# WHAT THE TASK REQUIRES
Your output must match the records below character for character.
START ENTRIES PROVIDED
(** * EnumStoreBase: buffer sizing, hold lists, compaction, bulk load

    A shallow embedding of
    [searchlib/src/vespa/searchlib/attribute/enumstorebase.cpp]
    together with the properties of it that the design document states.

    Conventions.
    - [size_t], [uint64_t] and [ssize_t] values are integers of [Z]; the
      wrap-around of unsigned 64-bit arithmetic is written out with
      [wrap64].
    - A call that can leave the function abnormally returns a [result]:
      a value, a thrown exception, a failed [assert], or undefined
      behaviour of the C++ abstract machine. *)

From Stdlib Require Import ZArith List Bool Lia PeanoNat Permutation.
From Stdlib Require Import Strings.Byte.
Import ListNotations.

Local Open Scope Z_scope.

(** ** Outcomes of a call *)

Inductive exn : Type :=
| IllegalStateException (minNewSize maxSize : Z).

Inductive result (A : Type) : Type :=
| Returned (a : A)
| Thrown (e : exn)
| AssertionFailed
| Undefined.

Arguments Returned {A} a.
Arguments Thrown {A} e.
Arguments AssertionFailed {A}.
Arguments Undefined {A}.

(** ** Machine arithmetic *)

Definition wrap64 (z : Z) : Z := z mod 2 ^ 64.

(** The nearest IEEE-754 binary64 value to the non-negative integer [q],
    ties to even: [q] keeps its 53 leading bits. *)
Definition round_to_double (q : Z) : Z :=
  let bits := Z.log2 q + 1 in
  if bits <=? 53 then q
  else
    let sh := bits - 53 in
    let m := Z.shiftr q sh in
    let r := Z.land q (Z.ones sh) in
    let half := Z.shiftl 1 (sh - 1) in
    let m' := if (half <? r) || ((r =? half) && Z.odd m) then m + 1 else m in
    Z.shiftl m' sh.

(** [newSize *= growRatio] with [uint64_t newSize] and
    [double growRatio = 1.5f]: the integer is converted to double, the
    product [3 * d / 2] is rounded to double (scaling by two is exact, so
    the numerator is rounded), and the conversion back truncates.  The
    conversion is undefined when the product does not fit 64 bits. *)
Definition mul_growRatio (n : Z) : option Z :=
  let d := round_to_double n in
  let p := round_to_double (3 * d) / 2 in
  if p <? 2 ^ 64 then Some p else None.

(** ** EnumStoreBase::EnumBufferType *)

Module EnumBufferType.

(** The members of [datastore::BufferType<char>] that [calcArraysToAlloc]
    reads, followed by the members [EnumBufferType] adds. *)
Record t : Type := mk {
  _arraySize : Z;               (* uint32_t *)
  _minArrays : Z;               (* uint32_t *)
  _maxArrays : Z;               (* uint32_t *)
  _activeUsedElems : Z;         (* size_t *)
  _lastUsedElems : option Z;    (* const size_t *, nullptr is None *)
  _minSizeNeeded : Z;           (* uint64_t *)
  _deadElems : Z;               (* uint64_t *)
  _pendingCompact : bool;
  _wantCompact : bool
}.

Section WithIndex.

(** [Index] (the entry reference type) and the reserved-element accessor of
    the base class are declared in headers outside this file; they are
    parameters here. *)
Variable alignment : Z.                     (* the alignment unit of Index *)
Variable offsetSize : Z.                    (* Index::offsetSize() *)
Variable getReservedElements : t -> Z -> Z. (* BufferTypeBase *)

(** Modelled from the spec: [Index::align] is declared outside this file; a
    size is "rounded up to an alignment unit". *)
Definition Index_align (val : Z) : Z :=
  (val + alignment - 1) / alignment * alignment.

(** Modelled from the spec: [alignBufferSize] is declared with the class,
    outside this file; it rounds a buffer size up in the same way. *)
Definition alignBufferSize (val : Z) : Z := Index_align val.

(** [EnumBufferType::EnumBufferType()] *)
Definition EnumBufferType : t :=
  {| _arraySize := Index_align 1;
     _minArrays := offsetSize / Index_align 1;
     _maxArrays := offsetSize / Index_align 1;
     _activeUsedElems := 0;
     _lastUsedElems := None;
     _minSizeNeeded := 0;
     _deadElems := 0;
     _pendingCompact := false;
     _wantCompact := false |}.

(** [setSizeNeededAndDead(sizeNeeded, deadElems)] *)
Definition setSizeNeededAndDead (sizeNeeded deadElems : Z) (bt : t) : t :=
  {| _arraySize := _arraySize bt;
     _minArrays := _minArrays bt;
     _maxArrays := _maxArrays bt;
     _activeUsedElems := _activeUsedElems bt;
     _lastUsedElems := _lastUsedElems bt;
     _minSizeNeeded := sizeNeeded;
     _deadElems := deadElems;
     _pendingCompact := _pendingCompact bt;
     _wantCompact := _wantCompact bt |}.
(* ===== verification/_CoqProject ===== *)
-Q . S2P
Prelude.v
Coordination.v
Paths.v
Text.v
AclMap.v
Sessions.v
Watches.v
DataTree.v
Store.v
StoreTree.v
StoreOps.v
StoreMulti.v
StoreRequest.v
StoreTheorems.v
Processor.v
ProcessorSteps.v
ProcessorTheorems.v
ProcessorProgress.v
ProcessorRuns.v
Wire.v
WireRequests.v
Pipeline.v
PipelineTheorems.v
WireResponses.v
Framing.v
FramingTheorems.v
Connections.v
ConnectionsTheorems.v
Client.v
ClientTheorems.v
ClientRuns.v
ClientServer.v
Forward.v
ForwardTheorems.v
Replay.v
ReplayTheorems.v
Crc.v
LogSegment.v
LogSegmentTheorems.v
LogSegmentStore.v
LogChain.v
LogCut.v
LogLoad.v
LogTheorems.v
LogStore.v
LogStoreTheorems.v
LogPack.v
SnapshotFormat.v
Snapshot.v
SnapshotLoad.v
SnapshotTheorems.v
SnapshotRoundtrip.v
SnapshotManager.v
SnapshotManagerTheorems.v
StateMachine.v
Converter.v
ConverterTheorems.v
ConverterRuns.v
Cluster.v
ClusterTheorems.v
END ENTRIES PROVIDED
# WRITTEN SOLUTION
(** * EnumStoreBase: buffer sizing, hold lists, compaction, bulk load

    A shallow embedding of
    [searchlib/src/vespa/searchlib/attribute/enumstorebase.cpp]
    together with the properties of it that the design document states.

    Conventions.
    - [size_t], [uint64_t] and [ssize_t] values are integers of [Z]; the
      wrap-around of unsigned 64-bit arithmetic is written out with
      [wrap64].
    - A call that can leave the function abnormally returns a [result]:
      a value, a thrown exception, a failed [assert], or undefined
      behaviour of the C++ abstract machine. *)

From Stdlib Require Import ZArith List Bool Lia PeanoNat Permutation.
From Stdlib Require Import Strings.Byte.
Import ListNotations.

Local Open Scope Z_scope.

(** ** Outcomes of a call *)

Inductive exn : Type :=
| IllegalStateException (minNewSize maxSize : Z).

Inductive result (A : Type) : Type :=
| Returned (a : A)
| Thrown (e : exn)
| AssertionFailed
| Undefined.

Arguments Returned {A} a.
Arguments Thrown {A} e.
Arguments AssertionFailed {A}.
Arguments Undefined {A}.

(** ** Machine arithmetic *)

Definition wrap64 (z : Z) : Z := z mod 2 ^ 64.

(** The nearest IEEE-754 binary64 value to the non-negative integer [q],
    ties to even: [q] keeps its 53 leading bits. *)
Definition round_to_double (q : Z) : Z :=
  let bits := Z.log2 q + 1 in
  if bits <=? 53 then q
  else
    let sh := bits - 53 in
    let m := Z.shiftr q sh in
    let r := Z.land q (Z.ones sh) in
    let half := Z.shiftl 1 (sh - 1) in
    let m' := if (half <? r) || ((r =? half) && Z.odd m) then m + 1 else m in
    Z.shiftl m' sh.

(** [newSize *= growRatio] with [uint64_t newSize] and
    [double growRatio = 1.5f]: the integer is converted to double, the
    product [3 * d / 2] is rounded to double (scaling by two is exact, so
    the numerator is rounded), and the conversion back truncates.  The
    conversion is undefined when the product does not fit 64 bits. *)
Definition mul_growRatio (n : Z) : option Z :=
  let d := round_to_double n in
  let p := round_to_double (3 * d) / 2 in
  if p <? 2 ^ 64 then Some p else None.

(** ** EnumStoreBase::EnumBufferType *)

Module EnumBufferType.

(** The members of [datastore::BufferType<char>] that [calcArraysToAlloc]
    reads, followed by the members [EnumBufferType] adds. *)
Record t : Type := mk {
  _arraySize : Z;               (* uint32_t *)
  _minArrays : Z;               (* uint32_t *)
  _maxArrays : Z;               (* uint32_t *)
  _activeUsedElems : Z;         (* size_t *)
  _lastUsedElems : option Z;    (* const size_t *, nullptr is None *)
  _minSizeNeeded : Z;           (* uint64_t *)
  _deadElems : Z;               (* uint64_t *)
  _pendingCompact : bool;
  _wantCompact : bool
}.

Section WithIndex.

(** [Index] (the entry reference type) and the reserved-element accessor of
    the base class are declared in headers outside this file; they are
    parameters here. *)
Variable alignment : Z.                     (* the alignment unit of Index *)
Variable offsetSize : Z.                    (* Index::offsetSize() *)
Variable getReservedElements : t -> Z -> Z. (* BufferTypeBase *)

(** Modelled from the spec: [Index::align] is declared outside this file; a
    size is "rounded up to an alignment unit". *)
Definition Index_align (val : Z) : Z :=
  (val + alignment - 1) / alignment * alignment.

(** Modelled from the spec: [alignBufferSize] is declared with the class,
    outside this file; it rounds a buffer size up in the same way. *)
Definition alignBufferSize (val : Z) : Z := Index_align val.

(** [EnumBufferType::EnumBufferType()] *)
Definition EnumBufferType : t :=
  {| _arraySize := Index_align 1;
     _minArrays := offsetSize / Index_align 1;
     _maxArrays := offsetSize / Index_align 1;
     _activeUsedElems := 0;
     _lastUsedElems := None;
     _minSizeNeeded := 0;
     _deadElems := 0;
     _pendingCompact := false;
     _wantCompact := false |}.

(** [setSizeNeededAndDead(sizeNeeded, deadElems)] *)
Definition setSizeNeededAndDead (sizeNeeded deadElems : Z) (bt : t) : t :=
  {| _arraySize := _arraySize bt;
     _minArrays := _minArrays bt;
     _maxArrays := _maxArrays bt;
     _activeUsedElems := _activeUsedElems bt;
     _lastUsedElems := _lastUsedElems bt;
     _minSizeNeeded := sizeNeeded;
     _deadElems := deadElems;
     _pendingCompact := _pendingCompact bt;
     _wantCompact := _wantCompact bt |}.
(* ===== verification/_CoqProject ===== *)
-Q . S2P
Prelude.v
Coordination.v
Paths.v
Text.v
AclMap.v
Sessions.v
Watches.v
DataTree.v
Store.v
StoreTree.v
StoreOps.v
StoreMulti.v
StoreRequest.v
StoreTheorems.v
Processor.v
ProcessorSteps.v
ProcessorTheorems.v
ProcessorProgress.v
ProcessorRuns.v
Wire.v
WireRequests.v
Pipeline.v
PipelineTheorems.v
WireResponses.v
Framing.v
FramingTheorems.v
Connections.v
ConnectionsTheorems.v
Client.v
ClientTheorems.v
ClientRuns.v
ClientServer.v
Forward.v
ForwardTheorems.v
Replay.v
ReplayTheorems.v
Crc.v
LogSegment.v
LogSegmentTheorems.v
LogSegmentStore.v
LogChain.v
LogCut.v
LogLoad.v
LogTheorems.v
LogStore.v
LogStoreTheorems.v
LogPack.v
SnapshotFormat.v
Snapshot.v
SnapshotLoad.v
SnapshotTheorems.v
SnapshotRoundtrip.v
SnapshotManager.v
SnapshotManagerTheorems.v
StateMachine.v
Converter.v
ConverterTheorems.v
ConverterRuns.v
Cluster.v
ClusterTheorems.v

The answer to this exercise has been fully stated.